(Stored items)

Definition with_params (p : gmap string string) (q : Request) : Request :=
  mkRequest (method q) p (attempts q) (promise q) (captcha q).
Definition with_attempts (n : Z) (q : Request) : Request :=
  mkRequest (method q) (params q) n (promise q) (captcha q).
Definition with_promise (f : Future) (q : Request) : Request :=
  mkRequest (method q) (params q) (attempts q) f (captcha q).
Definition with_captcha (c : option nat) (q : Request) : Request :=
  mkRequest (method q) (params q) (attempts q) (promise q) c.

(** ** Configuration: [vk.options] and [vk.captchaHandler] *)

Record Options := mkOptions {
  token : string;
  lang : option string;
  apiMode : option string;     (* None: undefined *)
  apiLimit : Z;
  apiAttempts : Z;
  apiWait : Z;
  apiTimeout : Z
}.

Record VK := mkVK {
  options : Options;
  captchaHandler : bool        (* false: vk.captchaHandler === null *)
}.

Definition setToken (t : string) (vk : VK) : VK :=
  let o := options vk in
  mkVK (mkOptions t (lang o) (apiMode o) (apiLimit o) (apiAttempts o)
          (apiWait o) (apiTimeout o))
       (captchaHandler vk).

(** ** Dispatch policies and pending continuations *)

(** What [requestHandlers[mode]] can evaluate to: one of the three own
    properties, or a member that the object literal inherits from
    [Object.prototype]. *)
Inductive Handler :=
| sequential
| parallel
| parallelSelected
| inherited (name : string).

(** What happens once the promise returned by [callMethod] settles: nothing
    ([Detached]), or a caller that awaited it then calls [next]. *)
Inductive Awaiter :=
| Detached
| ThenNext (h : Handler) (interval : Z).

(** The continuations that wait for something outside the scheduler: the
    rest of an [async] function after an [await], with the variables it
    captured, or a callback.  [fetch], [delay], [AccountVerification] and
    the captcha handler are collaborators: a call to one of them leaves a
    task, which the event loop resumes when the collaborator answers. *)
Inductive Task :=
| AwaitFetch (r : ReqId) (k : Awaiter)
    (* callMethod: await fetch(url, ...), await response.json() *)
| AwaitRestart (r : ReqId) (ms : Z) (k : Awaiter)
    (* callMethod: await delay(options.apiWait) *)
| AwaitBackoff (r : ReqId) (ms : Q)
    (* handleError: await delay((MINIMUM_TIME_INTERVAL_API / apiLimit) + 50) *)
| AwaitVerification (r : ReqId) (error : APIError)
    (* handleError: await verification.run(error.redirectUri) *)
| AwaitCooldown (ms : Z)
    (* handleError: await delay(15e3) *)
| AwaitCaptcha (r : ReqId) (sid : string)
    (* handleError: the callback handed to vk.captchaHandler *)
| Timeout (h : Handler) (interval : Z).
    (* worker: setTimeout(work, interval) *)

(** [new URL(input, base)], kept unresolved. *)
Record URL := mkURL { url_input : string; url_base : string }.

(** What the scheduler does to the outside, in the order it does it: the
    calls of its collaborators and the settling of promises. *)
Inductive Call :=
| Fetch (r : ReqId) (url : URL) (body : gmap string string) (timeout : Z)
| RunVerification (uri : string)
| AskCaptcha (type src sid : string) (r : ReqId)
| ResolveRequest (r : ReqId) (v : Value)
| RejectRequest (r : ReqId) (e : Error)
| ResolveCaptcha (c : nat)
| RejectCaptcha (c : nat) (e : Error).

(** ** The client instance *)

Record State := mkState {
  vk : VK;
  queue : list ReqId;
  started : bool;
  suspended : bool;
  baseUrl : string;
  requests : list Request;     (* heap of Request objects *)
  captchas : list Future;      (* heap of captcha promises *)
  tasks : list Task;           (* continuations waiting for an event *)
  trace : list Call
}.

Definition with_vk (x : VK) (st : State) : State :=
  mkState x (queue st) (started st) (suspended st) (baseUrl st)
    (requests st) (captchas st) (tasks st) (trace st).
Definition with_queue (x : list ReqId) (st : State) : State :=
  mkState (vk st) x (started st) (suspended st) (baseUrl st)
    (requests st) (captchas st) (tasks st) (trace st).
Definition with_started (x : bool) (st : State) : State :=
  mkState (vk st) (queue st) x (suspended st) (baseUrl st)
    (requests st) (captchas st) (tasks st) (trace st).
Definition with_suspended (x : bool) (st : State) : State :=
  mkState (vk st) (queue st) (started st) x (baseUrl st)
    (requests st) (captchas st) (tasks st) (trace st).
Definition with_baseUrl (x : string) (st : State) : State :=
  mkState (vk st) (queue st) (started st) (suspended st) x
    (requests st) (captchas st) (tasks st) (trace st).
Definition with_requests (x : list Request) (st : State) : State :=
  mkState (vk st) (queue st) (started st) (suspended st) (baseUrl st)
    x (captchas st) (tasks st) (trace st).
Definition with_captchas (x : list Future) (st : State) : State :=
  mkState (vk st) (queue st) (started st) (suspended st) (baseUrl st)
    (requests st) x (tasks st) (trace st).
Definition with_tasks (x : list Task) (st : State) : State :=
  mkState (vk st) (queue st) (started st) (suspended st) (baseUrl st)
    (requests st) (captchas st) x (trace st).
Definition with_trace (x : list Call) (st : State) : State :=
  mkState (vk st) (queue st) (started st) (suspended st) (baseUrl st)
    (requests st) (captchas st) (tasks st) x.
* * *
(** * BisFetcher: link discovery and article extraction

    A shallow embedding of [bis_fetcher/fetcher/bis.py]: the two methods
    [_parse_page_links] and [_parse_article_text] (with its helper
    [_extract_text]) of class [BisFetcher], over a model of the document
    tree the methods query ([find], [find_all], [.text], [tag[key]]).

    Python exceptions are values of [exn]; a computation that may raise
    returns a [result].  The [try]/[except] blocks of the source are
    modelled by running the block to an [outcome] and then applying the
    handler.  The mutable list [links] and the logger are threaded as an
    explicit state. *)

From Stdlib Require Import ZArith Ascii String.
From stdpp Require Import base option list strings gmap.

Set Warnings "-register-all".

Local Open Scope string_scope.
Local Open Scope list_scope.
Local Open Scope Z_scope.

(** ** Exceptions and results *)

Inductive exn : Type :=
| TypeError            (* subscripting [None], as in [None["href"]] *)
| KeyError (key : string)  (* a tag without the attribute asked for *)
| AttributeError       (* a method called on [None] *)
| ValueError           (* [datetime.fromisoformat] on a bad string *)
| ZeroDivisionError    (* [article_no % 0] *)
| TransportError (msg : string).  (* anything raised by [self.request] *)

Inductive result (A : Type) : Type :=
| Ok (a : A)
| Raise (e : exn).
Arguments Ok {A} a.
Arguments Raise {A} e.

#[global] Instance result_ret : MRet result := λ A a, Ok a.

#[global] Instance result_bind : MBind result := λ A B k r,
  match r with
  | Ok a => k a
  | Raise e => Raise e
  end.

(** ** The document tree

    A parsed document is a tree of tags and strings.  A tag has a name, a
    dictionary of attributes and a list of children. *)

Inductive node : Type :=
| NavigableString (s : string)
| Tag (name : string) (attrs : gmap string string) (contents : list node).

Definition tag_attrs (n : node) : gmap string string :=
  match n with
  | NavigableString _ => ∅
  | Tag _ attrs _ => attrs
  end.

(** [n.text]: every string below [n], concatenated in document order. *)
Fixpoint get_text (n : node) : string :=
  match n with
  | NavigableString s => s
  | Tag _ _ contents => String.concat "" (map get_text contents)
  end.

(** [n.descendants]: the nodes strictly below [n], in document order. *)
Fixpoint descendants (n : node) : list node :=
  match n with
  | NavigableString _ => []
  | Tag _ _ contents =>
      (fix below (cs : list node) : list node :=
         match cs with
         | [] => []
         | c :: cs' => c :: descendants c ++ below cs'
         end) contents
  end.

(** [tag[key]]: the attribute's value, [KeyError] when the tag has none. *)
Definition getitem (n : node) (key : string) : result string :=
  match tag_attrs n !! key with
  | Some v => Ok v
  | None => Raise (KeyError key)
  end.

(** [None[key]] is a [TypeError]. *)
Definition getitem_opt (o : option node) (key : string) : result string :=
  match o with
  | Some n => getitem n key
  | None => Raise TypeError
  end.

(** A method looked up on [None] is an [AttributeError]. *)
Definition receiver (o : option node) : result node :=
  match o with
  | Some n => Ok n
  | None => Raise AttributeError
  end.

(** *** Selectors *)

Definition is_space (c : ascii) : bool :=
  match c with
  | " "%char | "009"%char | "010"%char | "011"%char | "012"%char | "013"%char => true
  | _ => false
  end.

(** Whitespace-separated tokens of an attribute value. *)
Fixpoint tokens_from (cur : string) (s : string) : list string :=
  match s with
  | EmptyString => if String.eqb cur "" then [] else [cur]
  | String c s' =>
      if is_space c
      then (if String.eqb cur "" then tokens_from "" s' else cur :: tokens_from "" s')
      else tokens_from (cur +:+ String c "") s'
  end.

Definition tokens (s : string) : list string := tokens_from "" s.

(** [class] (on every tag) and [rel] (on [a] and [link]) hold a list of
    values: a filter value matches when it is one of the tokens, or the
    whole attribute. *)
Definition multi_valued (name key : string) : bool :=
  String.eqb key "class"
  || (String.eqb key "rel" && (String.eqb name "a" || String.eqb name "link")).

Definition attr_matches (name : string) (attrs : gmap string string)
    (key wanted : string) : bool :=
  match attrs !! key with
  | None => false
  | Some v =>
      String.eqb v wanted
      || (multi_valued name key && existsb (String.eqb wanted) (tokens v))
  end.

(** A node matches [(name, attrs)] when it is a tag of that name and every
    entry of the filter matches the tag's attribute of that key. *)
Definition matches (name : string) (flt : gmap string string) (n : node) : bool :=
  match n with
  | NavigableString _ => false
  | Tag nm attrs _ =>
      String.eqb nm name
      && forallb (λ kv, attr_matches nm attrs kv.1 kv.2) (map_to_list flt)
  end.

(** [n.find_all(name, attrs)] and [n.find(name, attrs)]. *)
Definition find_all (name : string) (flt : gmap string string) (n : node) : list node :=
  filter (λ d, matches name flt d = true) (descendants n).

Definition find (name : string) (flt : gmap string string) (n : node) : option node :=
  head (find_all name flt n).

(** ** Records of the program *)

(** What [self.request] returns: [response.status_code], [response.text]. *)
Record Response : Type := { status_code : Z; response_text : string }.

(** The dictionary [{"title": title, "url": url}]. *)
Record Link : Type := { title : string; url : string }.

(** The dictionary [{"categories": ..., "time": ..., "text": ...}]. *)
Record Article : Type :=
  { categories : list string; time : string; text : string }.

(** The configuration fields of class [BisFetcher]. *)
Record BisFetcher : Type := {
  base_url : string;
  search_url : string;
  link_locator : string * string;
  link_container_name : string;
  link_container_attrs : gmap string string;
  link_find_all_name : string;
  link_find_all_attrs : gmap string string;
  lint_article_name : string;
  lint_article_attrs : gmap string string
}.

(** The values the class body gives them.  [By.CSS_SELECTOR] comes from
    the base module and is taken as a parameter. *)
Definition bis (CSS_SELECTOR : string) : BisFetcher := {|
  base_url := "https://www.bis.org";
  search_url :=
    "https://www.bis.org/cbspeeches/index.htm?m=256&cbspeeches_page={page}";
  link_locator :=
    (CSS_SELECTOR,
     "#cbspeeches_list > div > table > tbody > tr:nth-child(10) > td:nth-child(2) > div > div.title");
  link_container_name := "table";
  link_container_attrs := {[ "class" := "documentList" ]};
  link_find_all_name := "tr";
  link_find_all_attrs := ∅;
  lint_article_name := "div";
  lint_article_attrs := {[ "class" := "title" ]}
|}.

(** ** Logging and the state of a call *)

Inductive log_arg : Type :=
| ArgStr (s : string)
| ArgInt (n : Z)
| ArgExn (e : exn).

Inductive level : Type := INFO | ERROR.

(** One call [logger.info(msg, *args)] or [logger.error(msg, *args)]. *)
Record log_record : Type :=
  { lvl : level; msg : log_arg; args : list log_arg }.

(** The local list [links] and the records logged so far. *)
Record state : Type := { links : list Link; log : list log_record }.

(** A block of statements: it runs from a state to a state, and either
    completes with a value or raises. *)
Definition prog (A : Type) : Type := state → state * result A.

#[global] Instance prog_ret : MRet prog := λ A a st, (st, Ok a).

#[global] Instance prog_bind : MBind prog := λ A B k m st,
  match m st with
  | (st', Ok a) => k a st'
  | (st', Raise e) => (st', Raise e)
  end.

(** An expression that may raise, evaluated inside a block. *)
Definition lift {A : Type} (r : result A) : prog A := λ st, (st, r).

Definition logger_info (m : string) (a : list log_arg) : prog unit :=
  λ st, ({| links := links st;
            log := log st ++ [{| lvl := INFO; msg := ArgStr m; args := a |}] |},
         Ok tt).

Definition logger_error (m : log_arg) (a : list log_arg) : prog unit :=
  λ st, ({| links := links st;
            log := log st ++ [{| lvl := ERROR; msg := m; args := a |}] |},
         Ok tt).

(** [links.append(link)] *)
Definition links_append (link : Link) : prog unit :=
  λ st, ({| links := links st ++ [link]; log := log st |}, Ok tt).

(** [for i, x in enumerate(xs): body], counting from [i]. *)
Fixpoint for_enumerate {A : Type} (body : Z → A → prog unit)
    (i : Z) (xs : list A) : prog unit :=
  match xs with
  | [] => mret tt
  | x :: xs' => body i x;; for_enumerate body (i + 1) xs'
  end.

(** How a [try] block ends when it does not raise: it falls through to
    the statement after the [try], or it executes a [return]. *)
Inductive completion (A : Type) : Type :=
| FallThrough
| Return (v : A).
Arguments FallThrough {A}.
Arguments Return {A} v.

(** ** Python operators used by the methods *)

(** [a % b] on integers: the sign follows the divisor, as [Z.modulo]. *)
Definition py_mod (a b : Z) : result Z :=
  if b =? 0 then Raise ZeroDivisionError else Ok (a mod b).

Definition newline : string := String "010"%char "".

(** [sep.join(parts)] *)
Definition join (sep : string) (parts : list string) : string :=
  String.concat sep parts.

**Your goal:** Every line in the records that holds the word "outside" should be copied into the answer.

**Solution below:**
(** The continuations that wait for something outside the scheduler: the
(** What the scheduler does to the outside, in the order it does it: the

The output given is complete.